### [To do]
The line containing "destruct (Z.eq_dec i j) as [-> | Hne]." and every line after it, through the last line of the records, are to be transcribed exactly, and nothing else.
____
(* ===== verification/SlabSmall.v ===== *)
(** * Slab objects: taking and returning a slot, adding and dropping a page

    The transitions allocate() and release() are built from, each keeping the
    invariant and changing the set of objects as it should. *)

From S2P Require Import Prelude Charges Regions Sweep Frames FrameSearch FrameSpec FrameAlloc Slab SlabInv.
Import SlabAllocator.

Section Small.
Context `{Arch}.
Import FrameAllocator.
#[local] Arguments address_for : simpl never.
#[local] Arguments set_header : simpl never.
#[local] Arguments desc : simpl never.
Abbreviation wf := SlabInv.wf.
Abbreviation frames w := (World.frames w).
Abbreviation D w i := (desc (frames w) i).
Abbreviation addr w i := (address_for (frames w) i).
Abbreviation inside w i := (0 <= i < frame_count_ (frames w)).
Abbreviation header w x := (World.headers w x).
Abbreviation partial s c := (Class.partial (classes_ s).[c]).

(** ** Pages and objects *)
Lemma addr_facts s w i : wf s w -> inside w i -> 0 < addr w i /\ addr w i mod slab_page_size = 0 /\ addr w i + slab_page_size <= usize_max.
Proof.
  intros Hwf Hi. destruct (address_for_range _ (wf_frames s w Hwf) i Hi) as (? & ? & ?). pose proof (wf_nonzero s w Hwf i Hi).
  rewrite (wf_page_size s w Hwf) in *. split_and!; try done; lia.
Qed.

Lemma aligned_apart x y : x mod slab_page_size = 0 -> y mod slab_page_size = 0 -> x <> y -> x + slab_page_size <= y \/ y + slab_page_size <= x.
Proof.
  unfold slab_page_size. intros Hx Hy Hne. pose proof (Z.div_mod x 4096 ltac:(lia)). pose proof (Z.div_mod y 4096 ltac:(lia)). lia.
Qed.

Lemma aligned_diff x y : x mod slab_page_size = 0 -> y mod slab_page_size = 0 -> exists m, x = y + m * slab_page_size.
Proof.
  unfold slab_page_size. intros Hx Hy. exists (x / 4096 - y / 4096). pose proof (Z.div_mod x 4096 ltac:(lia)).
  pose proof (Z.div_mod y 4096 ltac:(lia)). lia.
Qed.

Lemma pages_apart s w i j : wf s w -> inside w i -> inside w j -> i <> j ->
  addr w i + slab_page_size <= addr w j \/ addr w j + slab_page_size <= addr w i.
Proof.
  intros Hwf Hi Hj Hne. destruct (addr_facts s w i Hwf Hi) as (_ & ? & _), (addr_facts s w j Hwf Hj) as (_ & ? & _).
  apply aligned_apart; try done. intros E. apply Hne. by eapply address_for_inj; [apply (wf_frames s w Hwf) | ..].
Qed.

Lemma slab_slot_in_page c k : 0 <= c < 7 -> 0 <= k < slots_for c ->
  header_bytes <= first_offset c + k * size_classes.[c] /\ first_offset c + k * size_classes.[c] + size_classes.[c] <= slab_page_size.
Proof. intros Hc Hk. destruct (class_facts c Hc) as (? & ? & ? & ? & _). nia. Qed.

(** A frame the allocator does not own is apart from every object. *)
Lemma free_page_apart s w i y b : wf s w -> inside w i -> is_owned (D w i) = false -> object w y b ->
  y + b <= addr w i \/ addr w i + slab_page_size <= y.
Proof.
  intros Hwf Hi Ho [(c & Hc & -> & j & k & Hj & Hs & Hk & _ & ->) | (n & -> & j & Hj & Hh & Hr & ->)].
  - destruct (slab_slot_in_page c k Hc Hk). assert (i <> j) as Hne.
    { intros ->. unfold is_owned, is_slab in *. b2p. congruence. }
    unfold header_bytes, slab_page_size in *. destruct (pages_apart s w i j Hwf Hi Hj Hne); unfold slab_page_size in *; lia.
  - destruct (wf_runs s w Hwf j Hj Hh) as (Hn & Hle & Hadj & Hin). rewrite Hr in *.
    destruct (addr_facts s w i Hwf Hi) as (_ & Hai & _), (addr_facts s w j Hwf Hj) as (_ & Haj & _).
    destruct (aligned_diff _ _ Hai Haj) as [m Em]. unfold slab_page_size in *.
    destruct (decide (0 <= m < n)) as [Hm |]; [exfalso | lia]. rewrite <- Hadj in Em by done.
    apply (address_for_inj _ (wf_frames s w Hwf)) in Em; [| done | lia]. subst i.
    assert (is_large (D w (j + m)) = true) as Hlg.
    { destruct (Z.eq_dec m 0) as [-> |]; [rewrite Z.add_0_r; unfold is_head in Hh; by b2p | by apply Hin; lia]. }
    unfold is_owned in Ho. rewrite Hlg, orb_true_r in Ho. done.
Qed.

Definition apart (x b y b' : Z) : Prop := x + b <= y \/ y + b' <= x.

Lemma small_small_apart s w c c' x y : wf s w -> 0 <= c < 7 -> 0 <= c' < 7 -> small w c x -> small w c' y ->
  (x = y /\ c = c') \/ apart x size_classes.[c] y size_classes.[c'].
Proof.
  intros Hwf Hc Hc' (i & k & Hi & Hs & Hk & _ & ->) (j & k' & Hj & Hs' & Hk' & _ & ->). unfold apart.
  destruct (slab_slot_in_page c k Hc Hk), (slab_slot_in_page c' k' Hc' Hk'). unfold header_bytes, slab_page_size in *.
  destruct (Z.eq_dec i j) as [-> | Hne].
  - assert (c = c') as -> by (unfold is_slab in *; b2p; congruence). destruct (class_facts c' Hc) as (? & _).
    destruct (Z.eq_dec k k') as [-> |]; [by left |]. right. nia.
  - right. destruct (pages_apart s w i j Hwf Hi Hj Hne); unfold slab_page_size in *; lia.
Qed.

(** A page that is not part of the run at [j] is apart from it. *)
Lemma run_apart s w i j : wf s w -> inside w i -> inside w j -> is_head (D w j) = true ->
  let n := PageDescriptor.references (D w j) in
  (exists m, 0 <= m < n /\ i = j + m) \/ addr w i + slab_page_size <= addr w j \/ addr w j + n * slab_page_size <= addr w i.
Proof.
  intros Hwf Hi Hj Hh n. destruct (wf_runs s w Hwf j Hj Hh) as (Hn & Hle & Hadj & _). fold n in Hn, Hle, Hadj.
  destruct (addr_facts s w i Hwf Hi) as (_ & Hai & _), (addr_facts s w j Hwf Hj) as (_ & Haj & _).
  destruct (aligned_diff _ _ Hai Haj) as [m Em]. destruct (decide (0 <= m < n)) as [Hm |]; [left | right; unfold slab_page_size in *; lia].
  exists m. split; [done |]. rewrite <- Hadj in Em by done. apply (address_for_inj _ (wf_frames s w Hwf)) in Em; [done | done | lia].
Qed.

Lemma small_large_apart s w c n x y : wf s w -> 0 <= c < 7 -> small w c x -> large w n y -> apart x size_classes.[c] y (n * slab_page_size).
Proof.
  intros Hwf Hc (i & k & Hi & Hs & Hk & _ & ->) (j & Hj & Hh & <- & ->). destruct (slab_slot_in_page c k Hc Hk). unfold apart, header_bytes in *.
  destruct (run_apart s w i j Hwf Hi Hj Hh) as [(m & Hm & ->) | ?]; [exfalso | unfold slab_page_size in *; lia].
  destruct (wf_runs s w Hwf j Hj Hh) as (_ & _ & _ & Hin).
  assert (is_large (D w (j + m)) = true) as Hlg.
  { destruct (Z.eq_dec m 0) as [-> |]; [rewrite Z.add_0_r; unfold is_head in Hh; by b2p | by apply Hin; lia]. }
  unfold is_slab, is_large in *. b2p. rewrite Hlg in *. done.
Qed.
____
### [Response]
  destruct (Z.eq_dec i j) as [-> | Hne].
  - assert (c = c') as -> by (unfold is_slab in *; b2p; congruence). destruct (class_facts c' Hc) as (? & _).
    destruct (Z.eq_dec k k') as [-> |]; [by left |]. right. nia.
  - right. destruct (pages_apart s w i j Hwf Hi Hj Hne); unfold slab_page_size in *; lia.
Qed.

(** A page that is not part of the run at [j] is apart from it. *)
Lemma run_apart s w i j : wf s w -> inside w i -> inside w j -> is_head (D w j) = true ->
  let n := PageDescriptor.references (D w j) in
  (exists m, 0 <= m < n /\ i = j + m) \/ addr w i + slab_page_size <= addr w j \/ addr w j + n * slab_page_size <= addr w i.
Proof.
  intros Hwf Hi Hj Hh n. destruct (wf_runs s w Hwf j Hj Hh) as (Hn & Hle & Hadj & _). fold n in Hn, Hle, Hadj.
  destruct (addr_facts s w i Hwf Hi) as (_ & Hai & _), (addr_facts s w j Hwf Hj) as (_ & Haj & _).
  destruct (aligned_diff _ _ Hai Haj) as [m Em]. destruct (decide (0 <= m < n)) as [Hm |]; [left | right; unfold slab_page_size in *; lia].
  exists m. split; [done |]. rewrite <- Hadj in Em by done. apply (address_for_inj _ (wf_frames s w Hwf)) in Em; [done | done | lia].
Qed.

Lemma small_large_apart s w c n x y : wf s w -> 0 <= c < 7 -> small w c x -> large w n y -> apart x size_classes.[c] y (n * slab_page_size).
Proof.
  intros Hwf Hc (i & k & Hi & Hs & Hk & _ & ->) (j & Hj & Hh & <- & ->). destruct (slab_slot_in_page c k Hc Hk). unfold apart, header_bytes in *.
  destruct (run_apart s w i j Hwf Hi Hj Hh) as [(m & Hm & ->) | ?]; [exfalso | unfold slab_page_size in *; lia].
  destruct (wf_runs s w Hwf j Hj Hh) as (_ & _ & _ & Hin).
  assert (is_large (D w (j + m)) = true) as Hlg.
  { destruct (Z.eq_dec m 0) as [-> |]; [rewrite Z.add_0_r; unfold is_head in Hh; by b2p | by apply Hin; lia]. }
  unfold is_slab, is_large in *. b2p. rewrite Hlg in *. done.
Qed.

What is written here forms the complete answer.